Initializer Agent (principal architect) handles the first run:
- Break requirements into a JSON-structured feature list, each item with acceptance criteria
- Create a
progressfile to record project state, tracked with git - Generate an
init.shbootstrap script to keep the environment healthy
Coding Agent (incremental implementer) handles subsequent iterations:
- At the start of each round, check the directory, read git history, run init.sh, run end-to-end tests
- Pick one unfinished feature from the list—do one thing at a time
- Use Puppeteer to test like a real user; only mark it complete and commit after it passes
This cadence is slower, but extremely reliable. It turns “unattended long-running tasks” into “verifiable dev iterations per round.” It’s very similar to what people describe as Plan, Exec, Critic.
Implementation details: the JSON manifest structure
The feature list uses JSON, and each feature has explicit acceptance steps:
1
2
3
4
5
6
7
8
9
10
11
12
{
"category": "functional",
"description": "New chat button creates a fresh conversation",
"steps": [
"Navigate to main interface",
"Click the 'New Chat' button",
"Verify a new conversation is created",
"Check that chat area shows welcome state",
"Verify conversation appears in sidebar"
],
"passes": false
}
A critical design choice: the agent may only modify the passes field, and cannot delete or edit the tests themselves. This preserves consistency in acceptance standards.
How a Coding Agent session typically starts
Every time a new session begins, the Coding Agent “onboards” itself:
1
2
3
4
[Assistant] 我將開始了解項目當前狀態
[Tool Use] <bash - pwd>
[Tool Use] <read - claude-progress.txt>
[Tool Use] <read - feature_list.json>
That’s why Claude Code often starts by reading CLAUDE.md, checking git logs, and understanding the project structure—it’s rebuilding context.
Common failure modes and how this solves them
Failure 1: The agent declares completion too early → Create a list of 200+ features and force verification one by one
Failure 2: Bugs remain in the environment but aren’t recorded → Force writing to git + a progress file
Failure 3: Features are marked done prematurely → Require self-verification via Puppeteer before marking complete
Failure 4: The agent wastes time figuring out how to start the app → Provide an init.sh script so it’s one command to bootstrap
The article even notes that with the strongest Claude Opus 4.5, “out of the box” still can’t build a production-grade web app across multiple context windows—unless you adopt this structured method.

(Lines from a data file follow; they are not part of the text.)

(** The token of a task counts its claims. *)
Lemma life_epoch n t t' :
  in_i64 (Task.ClaimEpoch t) -> life n t t' -> Task.ClaimEpoch t' = wrap_i64 (Task.ClaimEpoch t + Z.of_nat n).
Proof.
  intros Hin H. induction H as [t | i j x y z H _ IH]; [by rewrite Z.add_0_r, wrap_i64_id |].
  apply task_step_epoch in H. assert (Ey : Task.ClaimEpoch y = wrap_i64 (Task.ClaimEpoch x + Z.of_nat i)).
  { rewrite H. case_decide; [| done]. subst i. by rewrite Z.add_0_r, wrap_i64_id. }
  rewrite IH by (rewrite Ey; apply wrap_i64_range). rewrite Ey, wrap_i64_add. f_equal. lia.
Qed.

Lemma epoch_differs e n : in_i64 e -> (0 < Z.of_nat n < 2 ^ 64)%Z -> wrap_i64 (e + Z.of_nat n) <> e.
Proof.
  intros He Hn E. rewrite <- (wrap_i64_id e He) in E at 2. apply wrap_i64_eq_mod in E.
  rewrite <- (Z.add_0_r e) in E at 2.
  assert (H : ((e + Z.of_nat n - (e + 0)) mod 2 ^ 64 = 0)%Z) by (rewrite Zminus_mod, E, Z.sub_diag; done).
  replace (e + Z.of_nat n - (e + 0))%Z with (Z.of_nat n) in H by lia. rewrite Z.mod_small in H; lia.
Qed.

(** ** Reports *)

Lemma unique_ids m a l l' :
  wf m -> l ∈ slice (Mem.tasks m) a -> l' ∈ slice (Mem.tasks m) a ->
  Task.TaskID (deref m l) = Task.TaskID (deref m l') -> l = l'.
Proof.
  intros H Hl Hl' E. destruct (wf_tasks _ H _ _ Hl) as (_ & _ & E1).
  destruct (wf_tasks _ H _ _ Hl') as (_ & _ & E2). congruence.
Qed.

(** The loop over the agent's tasks only looks at the reported one. *)
Lemma submit_loop_other res now ls m :
  (forall l, l ∈ ls -> Task.TaskID (deref m l) <> TaskResult.TaskID res) -> submit_loop res now ls m = (m, true).
Proof.
  induction ls as [| l ls IH]; intros H; simpl; [done |].
  rewrite bool_decide_false by (apply H; left). simpl. apply IH. intros x Hx. apply H. by right.
Qed.

Lemma apply_result_deref res now l l' m :
  l <> l' -> deref (apply_result res now l m) l' = deref m l'.
Proof.
  intros Hne. unfold apply_result. destruct (_ =? _)%Z; [by apply deref_update_ne |]. cbv zeta.
  destruct (_ <? _)%Z.
  - rewrite (same_heap_deref _ _ _ (same_heap_publish _ _)). by apply deref_update_ne.
  - rewrite (same_heap_deref _ _ _ (same_heap_alert _ _ _)). by apply deref_update_ne.
Qed.

Definition accepts (res : TaskResult.t) (t : Task.t) : bool :=
  validTaskTransition (Task.Status t) (next_status (TaskResult.ExitCode res =? 0)%Z t) &&
  (TaskResult.ClaimEpoch res =? Task.ClaimEpoch t)%Z.

Lemma submit_loop_one res now ls m l :
  NoDup ls -> l ∈ ls -> Task.TaskID (deref m l) = TaskResult.TaskID res ->
  (forall l', l' ∈ ls -> Task.TaskID (deref m l') = TaskResult.TaskID res -> l' = l) ->
  submit_loop res now ls m =
    if accepts res (deref m l) then (apply_result res now l m, true) else (m, false).
Proof.
  intros Hnd Hl Hid Hu. revert Hl. induction Hnd as [| x ls Hx Hnd IH]; intros Hl; [inversion Hl |].
  simpl. case_bool_decide as E; simpl.
  - assert (x = l) as -> by (apply Hu; [left | done]). unfold accepts.
    destruct (validTaskTransition _ _); simpl; [| done]. destruct (_ =? _)%Z eqn:Ee; simpl; [| done].
    apply submit_loop_other. intros l' Hl' El'. rewrite apply_result_deref in El'.
    + apply Hx. by rewrite <- (Hu l' ltac:(by right) El').
    + intros <-. done.
  - apply IH.
    + intros l' Hl'. apply Hu. by right.
    + apply elem_of_cons in Hl as [-> | Hl]; done.
Qed.

(** ** Releasing dependents *)

Definition released (t : Task.t) : Task.t := unclaim (Task.set_Status "pending" t).
Definition dep_failed (t : Task.t) : Task.t := unclaim (kill t).

(** What one turn of [releaseDeps] makes of the task it looks at. *)
Definition release_result (byID : index) (t : Task.t) : Task.t :=
  if Task.Status t != "blocked" then t
  else if negb (AllDepsTerminal t byID) then t
  else match AnyDepFailed t byID with
  | Some _ => dep_failed t
  | None => released t
  end.

Lemma release_one_self byID id now l m :
  deref (release_one byID id now l m) l = release_result (view byID m) (deref m l).
Proof.
  unfold release_one, release_result. cbv zeta.
  case_bool_decide as Es; simpl; [| done].
  assert (Hl : l < length (Mem.heap m)) by by eapply deref_status_valid.
  destruct (AllDepsTerminal _ _); simpl; [| done].
  destruct (AnyDepFailed _ _); rewrite (same_heap_deref _ _ _ (same_heap_publish _ _)).
  - rewrite (same_heap_deref _ _ _ (same_heap_alert _ _ _)). by rewrite deref_update_eq.
  - by rewrite deref_update_eq.
Qed.

Lemma release_one_other byID id now l l' m :
  l <> l' -> deref (release_one byID id now l m) l' = deref m l'.
Proof.
  intros Hne. unfold release_one. cbv zeta.
  case_bool_decide; simpl; [| done]. destruct (AllDepsTerminal _ _); simpl; [| done].
  destruct (AnyDepFailed _ _); rewrite (same_heap_deref _ _ _ (same_heap_publish _ _)).
  - rewrite (same_heap_deref _ _ _ (same_heap_alert _ _ _)). by rewrite deref_update_ne.
  - by rewrite deref_update_ne.
Qed.

Abbreviation release_fold byID id now ls m := (foldl (fun m l => release_one byID id now l m) m ls).

(** Only blocked tasks of the list are touched. *)
Lemma release_fold_other byID id now ls m l :
  l ∉ ls \/ Task.Status (deref m l) <> "blocked" -> deref (release_fold byID id now ls m) l = deref m l.
Proof.
  revert m. induction ls as [| x ls IH]; intros m Hl; simpl; [done |].
  assert (E : deref (release_one byID id now x m) l = deref m l).
  { destruct (decide (x = l)) as [-> |]; [| by apply release_one_other].
    destruct Hl as [Hl | Hl]; [destruct Hl; left |].
    rewrite release_one_self. unfold release_result. by rewrite bool_decide_false. }
  rewrite IH, E; [done |]. rewrite E. destruct Hl as [Hl | Hl]; [left | by right].
  intros H. apply Hl. by right.
Qed.

(** The turn that looks at [l] happens in the state [m1] left by those before
    it. *)
Lemma release_fold_at byID id now ls m l :
  NoDup ls -> l ∈ ls ->
  exists before, (l ∉ before) /\ (before ⊆ ls) /\
    deref (release_fold byID id now ls m) l =
      release_result (view byID (release_fold byID id now before m)) (deref m l).
Proof.
  intros Hnd Hl. apply list_elem_of_split in Hl as (b & a & ->). exists b.
  apply NoDup_app in Hnd as (Hb & Hba & Ha). apply NoDup_cons in Ha as [Hla Ha].
  assert (Hlb : l ∉ b) by (intros H; by apply (Hba l H); left).
  split; [done |]. split; [intros x Hx; apply elem_of_app; by left |].
  rewrite foldl_app. simpl. rewrite release_fold_other by by left.
  rewrite release_one_self. by rewrite release_fold_other by by left.
Qed.

(** A terminal object is the same in every later turn. *)
Lemma release_fold_terminal byID id now ls m l :
  isTerminalStatus (Task.Status (deref m l)) = true -> deref (release_fold byID id now ls m) l = deref m l.
Proof.
  intros Ht. apply release_fold_other. right. intros E. by rewrite E in Ht.
Qed.

Lemma release_fold_view byID id now ls m d t :
  view byID m d = Some t -> isTerminalStatus (Task.Status t) = true ->
  view byID (release_fold byID id now ls m) d = Some t.
Proof.
  unfold view. destruct (byID !! d) as [p |]; simpl; [| done]. intros [= <-] Ht. f_equal.
  by apply release_fold_terminal.
Qed.

(** Not a terminal task in [m]: later it is still not one, or it has failed. *)
Lemma release_fold_view_back byID id now ls m d t :
  view byID (release_fold byID id now ls m) d = Some t -> Task.Status t = "done" ->
  view byID m d = Some t.
Proof.
  unfold view. destruct (byID !! d) as [p |]; simpl; [| done]. intros [= <-] Hd. f_equal. symmetry.
  revert m Hd. induction ls as [| x ls IH]; intros m Hd; simpl in *; [done |].
  rewrite (IH _ Hd). rewrite (IH _ Hd) in Hd. revert Hd.
  destruct (decide (x = p)) as [-> |]; [| by rewrite release_one_other].
  rewrite release_one_self. unfold release_result.
  case_bool_decide; simpl; [| done]. destruct (AllDepsTerminal _ _); simpl; [| done].
  by destruct (AnyDepFailed _ _).
Qed.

It’s not the model—it’s the engineering workflow
When I saw this architecture, my first reaction was: isn’t this exactly what SDD has been emphasizing?
- Turn fuzzy requirements into a structured feature list → we call this PRD
- Build state tracking → we use git + progress files
- Ensure every iteration is verifiable → we use QA acceptance workflows
The difference is: humans do it manually; they make the AI do it. But the core insight is the same:
Long-running task success isn’t about how strong the model is, but whether you have a structured workflow that can carry context forward.
Key takeaways

- The bottleneck in long-running tasks is workflow design, not model capability
- Dual agents are “division of labor”: one lays foundations, one iterates
- Structured state recording is the key to cross-session collaboration
- End-to-end testing is required every iteration
- We may soon see Test Agents, QA Agents, Documentation Agents—forming an “AI engineering team”
In the next agent era, the breakthrough may not be bigger models, but a breakthrough in AI agent engineering methodology. That’s also why I’ve been focused on writing technical articles about agent workflows.